Nothing is needed except the lines below that run from the one with "set (t' := mkETab _ _ _ _ _ _)." through the one with "cbn in Cl, Ct.", repeated exactly.

======== Information provided

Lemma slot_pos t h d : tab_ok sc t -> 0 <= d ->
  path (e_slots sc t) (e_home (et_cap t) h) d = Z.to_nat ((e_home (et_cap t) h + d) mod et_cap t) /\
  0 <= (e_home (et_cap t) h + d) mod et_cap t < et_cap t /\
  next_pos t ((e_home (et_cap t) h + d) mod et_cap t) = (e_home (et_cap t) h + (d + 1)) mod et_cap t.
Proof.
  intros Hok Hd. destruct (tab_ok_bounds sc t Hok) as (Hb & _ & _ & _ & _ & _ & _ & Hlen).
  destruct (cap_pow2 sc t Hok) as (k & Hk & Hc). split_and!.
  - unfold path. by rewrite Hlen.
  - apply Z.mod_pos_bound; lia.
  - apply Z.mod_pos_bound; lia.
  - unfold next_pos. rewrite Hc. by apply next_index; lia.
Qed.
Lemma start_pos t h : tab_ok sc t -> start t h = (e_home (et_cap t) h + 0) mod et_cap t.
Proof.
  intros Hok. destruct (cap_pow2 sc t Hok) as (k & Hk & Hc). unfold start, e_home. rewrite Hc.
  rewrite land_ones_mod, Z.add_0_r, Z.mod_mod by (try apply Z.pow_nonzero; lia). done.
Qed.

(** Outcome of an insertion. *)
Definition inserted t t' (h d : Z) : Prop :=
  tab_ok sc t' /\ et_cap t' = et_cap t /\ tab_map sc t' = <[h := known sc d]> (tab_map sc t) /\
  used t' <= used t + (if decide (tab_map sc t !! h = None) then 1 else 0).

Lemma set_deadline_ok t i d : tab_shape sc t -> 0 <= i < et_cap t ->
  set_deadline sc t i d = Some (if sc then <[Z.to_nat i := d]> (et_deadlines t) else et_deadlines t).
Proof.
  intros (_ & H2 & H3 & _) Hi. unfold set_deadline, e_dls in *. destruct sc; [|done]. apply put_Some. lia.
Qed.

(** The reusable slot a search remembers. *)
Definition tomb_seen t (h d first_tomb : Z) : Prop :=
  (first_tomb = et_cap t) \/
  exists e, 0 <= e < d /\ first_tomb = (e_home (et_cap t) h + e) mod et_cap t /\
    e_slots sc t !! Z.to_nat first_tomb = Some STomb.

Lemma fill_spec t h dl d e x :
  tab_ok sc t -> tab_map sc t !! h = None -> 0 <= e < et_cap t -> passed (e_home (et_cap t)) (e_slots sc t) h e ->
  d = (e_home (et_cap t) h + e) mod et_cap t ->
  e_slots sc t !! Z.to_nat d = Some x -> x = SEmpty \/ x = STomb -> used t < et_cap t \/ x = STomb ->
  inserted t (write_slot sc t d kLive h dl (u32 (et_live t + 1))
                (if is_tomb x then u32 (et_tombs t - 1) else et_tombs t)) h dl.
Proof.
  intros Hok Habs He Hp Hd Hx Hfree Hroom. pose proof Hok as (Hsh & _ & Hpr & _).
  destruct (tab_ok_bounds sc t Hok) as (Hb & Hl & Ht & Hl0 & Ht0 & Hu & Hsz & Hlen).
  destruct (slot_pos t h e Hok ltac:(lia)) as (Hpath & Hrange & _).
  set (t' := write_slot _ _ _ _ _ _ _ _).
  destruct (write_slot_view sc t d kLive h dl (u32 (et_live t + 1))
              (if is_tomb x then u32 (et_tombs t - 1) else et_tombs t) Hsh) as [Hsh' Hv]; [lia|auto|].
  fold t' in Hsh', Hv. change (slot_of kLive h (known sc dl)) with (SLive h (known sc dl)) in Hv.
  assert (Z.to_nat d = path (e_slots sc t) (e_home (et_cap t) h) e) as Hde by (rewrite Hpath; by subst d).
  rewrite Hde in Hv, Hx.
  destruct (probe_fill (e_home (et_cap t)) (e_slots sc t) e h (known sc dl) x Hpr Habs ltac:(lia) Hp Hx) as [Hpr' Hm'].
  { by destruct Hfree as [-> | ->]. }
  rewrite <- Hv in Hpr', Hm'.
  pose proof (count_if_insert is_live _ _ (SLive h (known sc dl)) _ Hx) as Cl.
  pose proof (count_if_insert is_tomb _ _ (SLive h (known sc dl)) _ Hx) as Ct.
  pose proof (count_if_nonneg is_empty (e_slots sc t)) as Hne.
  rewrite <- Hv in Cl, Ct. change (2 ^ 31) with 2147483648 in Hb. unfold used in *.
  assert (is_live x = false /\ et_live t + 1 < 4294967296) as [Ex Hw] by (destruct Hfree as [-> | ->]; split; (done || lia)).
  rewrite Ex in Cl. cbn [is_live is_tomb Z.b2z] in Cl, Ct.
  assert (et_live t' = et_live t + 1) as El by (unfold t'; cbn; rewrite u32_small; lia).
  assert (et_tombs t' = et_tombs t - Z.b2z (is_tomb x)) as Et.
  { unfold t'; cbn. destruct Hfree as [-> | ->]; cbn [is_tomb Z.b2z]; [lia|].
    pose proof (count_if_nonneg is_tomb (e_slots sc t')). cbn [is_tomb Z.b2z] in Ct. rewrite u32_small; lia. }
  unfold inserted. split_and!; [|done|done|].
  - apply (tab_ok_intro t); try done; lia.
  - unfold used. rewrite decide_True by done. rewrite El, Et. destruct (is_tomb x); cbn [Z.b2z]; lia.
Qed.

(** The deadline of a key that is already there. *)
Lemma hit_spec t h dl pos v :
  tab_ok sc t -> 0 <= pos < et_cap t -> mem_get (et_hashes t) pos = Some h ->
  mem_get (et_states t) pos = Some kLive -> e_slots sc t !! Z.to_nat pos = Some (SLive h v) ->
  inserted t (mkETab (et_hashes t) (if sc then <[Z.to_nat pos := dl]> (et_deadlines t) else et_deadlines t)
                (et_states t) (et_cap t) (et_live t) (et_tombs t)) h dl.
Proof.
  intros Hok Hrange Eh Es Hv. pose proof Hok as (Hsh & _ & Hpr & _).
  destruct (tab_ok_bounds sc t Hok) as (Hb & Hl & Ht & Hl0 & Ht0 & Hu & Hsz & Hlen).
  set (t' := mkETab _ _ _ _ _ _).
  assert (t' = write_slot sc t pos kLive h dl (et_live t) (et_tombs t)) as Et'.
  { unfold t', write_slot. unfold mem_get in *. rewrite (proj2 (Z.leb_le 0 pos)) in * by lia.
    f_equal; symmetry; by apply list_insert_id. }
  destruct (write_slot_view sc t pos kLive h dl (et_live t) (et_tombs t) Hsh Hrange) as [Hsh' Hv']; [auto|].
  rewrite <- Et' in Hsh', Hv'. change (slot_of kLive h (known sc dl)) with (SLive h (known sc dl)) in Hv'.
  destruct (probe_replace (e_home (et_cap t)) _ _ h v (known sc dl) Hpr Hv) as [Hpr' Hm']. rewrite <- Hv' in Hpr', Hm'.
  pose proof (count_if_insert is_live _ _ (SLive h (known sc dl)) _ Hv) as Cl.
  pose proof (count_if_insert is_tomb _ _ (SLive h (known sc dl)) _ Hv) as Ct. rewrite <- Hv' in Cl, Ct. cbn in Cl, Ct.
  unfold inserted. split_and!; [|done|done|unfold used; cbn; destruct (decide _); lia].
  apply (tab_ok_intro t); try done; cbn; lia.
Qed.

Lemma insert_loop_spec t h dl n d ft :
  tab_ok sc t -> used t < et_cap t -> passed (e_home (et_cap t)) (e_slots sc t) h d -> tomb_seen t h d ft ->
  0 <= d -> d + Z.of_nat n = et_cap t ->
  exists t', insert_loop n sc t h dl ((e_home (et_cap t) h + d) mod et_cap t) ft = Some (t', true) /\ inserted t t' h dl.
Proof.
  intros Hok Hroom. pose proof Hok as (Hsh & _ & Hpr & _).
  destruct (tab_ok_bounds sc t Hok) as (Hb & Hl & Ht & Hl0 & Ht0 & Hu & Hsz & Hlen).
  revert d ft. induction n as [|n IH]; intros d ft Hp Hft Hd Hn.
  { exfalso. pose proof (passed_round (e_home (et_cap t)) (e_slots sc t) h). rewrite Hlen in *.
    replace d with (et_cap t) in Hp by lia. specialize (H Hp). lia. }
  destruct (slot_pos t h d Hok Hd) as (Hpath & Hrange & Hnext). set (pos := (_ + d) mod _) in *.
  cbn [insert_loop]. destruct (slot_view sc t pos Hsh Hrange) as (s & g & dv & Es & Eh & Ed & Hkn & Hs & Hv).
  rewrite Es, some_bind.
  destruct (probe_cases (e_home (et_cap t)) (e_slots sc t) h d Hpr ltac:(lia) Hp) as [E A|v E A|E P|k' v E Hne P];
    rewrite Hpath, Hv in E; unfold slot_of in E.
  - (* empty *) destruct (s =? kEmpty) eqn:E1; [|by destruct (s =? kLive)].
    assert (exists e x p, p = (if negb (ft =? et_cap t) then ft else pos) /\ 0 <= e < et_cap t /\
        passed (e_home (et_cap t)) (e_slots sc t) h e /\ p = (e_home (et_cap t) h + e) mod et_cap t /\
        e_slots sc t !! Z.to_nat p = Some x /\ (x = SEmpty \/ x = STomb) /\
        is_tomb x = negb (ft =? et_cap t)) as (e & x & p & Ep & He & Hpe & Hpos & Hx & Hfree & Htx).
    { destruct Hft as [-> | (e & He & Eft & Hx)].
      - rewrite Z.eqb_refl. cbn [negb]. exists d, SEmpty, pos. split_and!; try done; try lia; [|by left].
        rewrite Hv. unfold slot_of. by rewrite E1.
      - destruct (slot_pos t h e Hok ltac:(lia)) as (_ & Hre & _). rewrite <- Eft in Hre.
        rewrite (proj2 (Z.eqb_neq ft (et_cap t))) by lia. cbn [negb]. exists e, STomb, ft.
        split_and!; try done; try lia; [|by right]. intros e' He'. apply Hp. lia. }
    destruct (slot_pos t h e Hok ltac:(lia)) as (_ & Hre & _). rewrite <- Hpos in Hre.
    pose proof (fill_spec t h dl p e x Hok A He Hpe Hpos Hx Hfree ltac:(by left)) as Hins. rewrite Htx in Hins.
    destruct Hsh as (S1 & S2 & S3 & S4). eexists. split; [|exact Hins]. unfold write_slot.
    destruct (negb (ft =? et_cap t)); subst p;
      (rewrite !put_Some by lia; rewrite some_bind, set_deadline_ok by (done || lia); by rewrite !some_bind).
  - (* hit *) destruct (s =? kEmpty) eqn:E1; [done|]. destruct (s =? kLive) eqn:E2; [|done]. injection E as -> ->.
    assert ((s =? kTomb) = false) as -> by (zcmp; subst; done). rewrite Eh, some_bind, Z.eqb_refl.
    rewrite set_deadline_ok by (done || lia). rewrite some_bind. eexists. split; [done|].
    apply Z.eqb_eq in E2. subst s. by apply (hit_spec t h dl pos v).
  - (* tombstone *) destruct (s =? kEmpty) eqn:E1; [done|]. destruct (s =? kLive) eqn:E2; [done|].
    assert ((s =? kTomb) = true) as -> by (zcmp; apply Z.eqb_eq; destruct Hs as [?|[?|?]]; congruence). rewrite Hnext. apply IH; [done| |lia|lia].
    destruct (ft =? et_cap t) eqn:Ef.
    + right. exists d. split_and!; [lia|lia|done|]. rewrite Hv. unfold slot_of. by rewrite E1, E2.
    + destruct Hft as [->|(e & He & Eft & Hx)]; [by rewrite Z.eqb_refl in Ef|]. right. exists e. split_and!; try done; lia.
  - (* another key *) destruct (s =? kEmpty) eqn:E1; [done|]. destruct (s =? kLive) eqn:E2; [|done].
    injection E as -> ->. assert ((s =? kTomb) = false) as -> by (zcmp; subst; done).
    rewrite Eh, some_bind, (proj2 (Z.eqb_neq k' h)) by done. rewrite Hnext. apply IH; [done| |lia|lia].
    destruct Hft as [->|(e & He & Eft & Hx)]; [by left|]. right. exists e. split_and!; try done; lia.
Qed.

================
======== Information provided

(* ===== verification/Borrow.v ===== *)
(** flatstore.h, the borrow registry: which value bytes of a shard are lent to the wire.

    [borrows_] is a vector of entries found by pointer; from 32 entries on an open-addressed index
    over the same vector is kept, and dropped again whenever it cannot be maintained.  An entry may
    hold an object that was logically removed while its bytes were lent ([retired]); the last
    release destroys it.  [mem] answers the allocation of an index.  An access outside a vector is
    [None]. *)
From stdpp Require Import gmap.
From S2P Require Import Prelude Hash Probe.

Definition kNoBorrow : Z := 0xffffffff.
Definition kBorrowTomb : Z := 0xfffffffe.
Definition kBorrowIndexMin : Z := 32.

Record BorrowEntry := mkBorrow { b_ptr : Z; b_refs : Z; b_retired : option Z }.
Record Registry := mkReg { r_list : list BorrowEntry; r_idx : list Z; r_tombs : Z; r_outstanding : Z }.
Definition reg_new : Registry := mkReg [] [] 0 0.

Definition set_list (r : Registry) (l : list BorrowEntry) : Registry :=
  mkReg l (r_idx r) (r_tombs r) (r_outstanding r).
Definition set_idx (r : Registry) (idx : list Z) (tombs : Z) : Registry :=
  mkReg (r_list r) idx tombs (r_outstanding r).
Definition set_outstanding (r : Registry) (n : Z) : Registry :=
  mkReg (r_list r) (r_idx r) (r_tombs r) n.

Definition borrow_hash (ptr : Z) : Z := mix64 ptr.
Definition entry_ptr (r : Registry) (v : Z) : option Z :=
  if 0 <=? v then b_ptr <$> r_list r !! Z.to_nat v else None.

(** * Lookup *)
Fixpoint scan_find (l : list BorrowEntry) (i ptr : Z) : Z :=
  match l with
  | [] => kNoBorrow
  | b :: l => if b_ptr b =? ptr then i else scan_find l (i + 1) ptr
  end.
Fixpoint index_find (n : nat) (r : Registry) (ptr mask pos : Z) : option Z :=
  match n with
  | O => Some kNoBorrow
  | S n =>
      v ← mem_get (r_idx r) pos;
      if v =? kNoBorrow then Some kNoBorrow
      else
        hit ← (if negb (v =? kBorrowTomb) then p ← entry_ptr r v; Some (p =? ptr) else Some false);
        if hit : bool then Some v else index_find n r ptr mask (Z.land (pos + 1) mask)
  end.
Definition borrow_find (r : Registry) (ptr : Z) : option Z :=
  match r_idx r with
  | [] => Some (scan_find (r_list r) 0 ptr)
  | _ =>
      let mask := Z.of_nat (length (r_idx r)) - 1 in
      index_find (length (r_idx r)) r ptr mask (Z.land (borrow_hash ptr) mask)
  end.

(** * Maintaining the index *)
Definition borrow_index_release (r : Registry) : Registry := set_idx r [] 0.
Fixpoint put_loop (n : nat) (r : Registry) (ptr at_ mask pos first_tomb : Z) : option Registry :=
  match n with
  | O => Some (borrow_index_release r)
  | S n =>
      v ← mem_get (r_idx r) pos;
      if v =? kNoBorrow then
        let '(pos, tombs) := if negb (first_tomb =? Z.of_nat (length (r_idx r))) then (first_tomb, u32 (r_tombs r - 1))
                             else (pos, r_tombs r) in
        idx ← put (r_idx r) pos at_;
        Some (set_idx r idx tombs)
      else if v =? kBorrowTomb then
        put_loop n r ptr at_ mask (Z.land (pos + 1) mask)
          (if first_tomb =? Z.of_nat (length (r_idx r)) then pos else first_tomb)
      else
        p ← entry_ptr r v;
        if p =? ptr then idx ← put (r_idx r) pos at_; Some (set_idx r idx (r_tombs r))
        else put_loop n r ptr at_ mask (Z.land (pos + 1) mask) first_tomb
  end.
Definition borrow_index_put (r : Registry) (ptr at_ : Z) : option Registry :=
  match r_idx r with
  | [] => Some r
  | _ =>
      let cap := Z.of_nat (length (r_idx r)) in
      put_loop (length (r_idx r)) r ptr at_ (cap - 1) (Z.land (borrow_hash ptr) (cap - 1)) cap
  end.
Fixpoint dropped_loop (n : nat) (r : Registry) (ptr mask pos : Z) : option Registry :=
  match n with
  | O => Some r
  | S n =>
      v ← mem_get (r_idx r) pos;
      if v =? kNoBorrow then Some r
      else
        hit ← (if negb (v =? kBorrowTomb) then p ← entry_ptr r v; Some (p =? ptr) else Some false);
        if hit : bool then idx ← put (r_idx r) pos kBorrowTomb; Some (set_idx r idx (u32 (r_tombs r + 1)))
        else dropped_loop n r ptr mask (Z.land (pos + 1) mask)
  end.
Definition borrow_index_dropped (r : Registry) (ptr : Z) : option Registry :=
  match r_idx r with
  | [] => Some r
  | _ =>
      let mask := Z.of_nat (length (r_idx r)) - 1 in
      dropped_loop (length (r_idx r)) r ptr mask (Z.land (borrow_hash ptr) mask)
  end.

================
======== Information provided

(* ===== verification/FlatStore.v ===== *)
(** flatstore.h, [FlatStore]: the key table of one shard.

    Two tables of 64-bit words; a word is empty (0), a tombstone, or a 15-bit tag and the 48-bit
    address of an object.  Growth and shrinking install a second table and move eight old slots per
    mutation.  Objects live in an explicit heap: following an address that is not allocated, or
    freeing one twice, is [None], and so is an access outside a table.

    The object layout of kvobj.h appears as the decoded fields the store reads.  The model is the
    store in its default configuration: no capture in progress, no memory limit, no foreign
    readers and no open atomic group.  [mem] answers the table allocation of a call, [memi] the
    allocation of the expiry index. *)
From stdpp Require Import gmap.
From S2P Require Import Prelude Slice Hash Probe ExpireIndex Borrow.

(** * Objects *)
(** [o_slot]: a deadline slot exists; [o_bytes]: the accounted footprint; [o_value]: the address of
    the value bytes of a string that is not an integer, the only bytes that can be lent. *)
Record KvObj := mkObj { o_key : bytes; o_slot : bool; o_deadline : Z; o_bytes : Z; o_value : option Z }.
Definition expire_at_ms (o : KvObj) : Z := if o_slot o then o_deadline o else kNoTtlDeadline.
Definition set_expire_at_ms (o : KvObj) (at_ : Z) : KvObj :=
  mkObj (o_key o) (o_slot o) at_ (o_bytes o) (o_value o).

================

### Solution for this exercise
  set (t' := mkETab _ _ _ _ _ _).
  assert (t' = write_slot sc t pos kLive h dl (et_live t) (et_tombs t)) as Et'.
  { unfold t', write_slot. unfold mem_get in *. rewrite (proj2 (Z.leb_le 0 pos)) in * by lia.
    f_equal; symmetry; by apply list_insert_id. }
  destruct (write_slot_view sc t pos kLive h dl (et_live t) (et_tombs t) Hsh Hrange) as [Hsh' Hv']; [auto|].
  rewrite <- Et' in Hsh', Hv'. change (slot_of kLive h (known sc dl)) with (SLive h (known sc dl)) in Hv'.
  destruct (probe_replace (e_home (et_cap t)) _ _ h v (known sc dl) Hpr Hv) as [Hpr' Hm']. rewrite <- Hv' in Hpr', Hm'.
  pose proof (count_if_insert is_live _ _ (SLive h (known sc dl)) _ Hv) as Cl.
  pose proof (count_if_insert is_tomb _ _ (SLive h (known sc dl)) _ Hv) as Ct. rewrite <- Hv' in Cl, Ct. cbn in Cl, Ct.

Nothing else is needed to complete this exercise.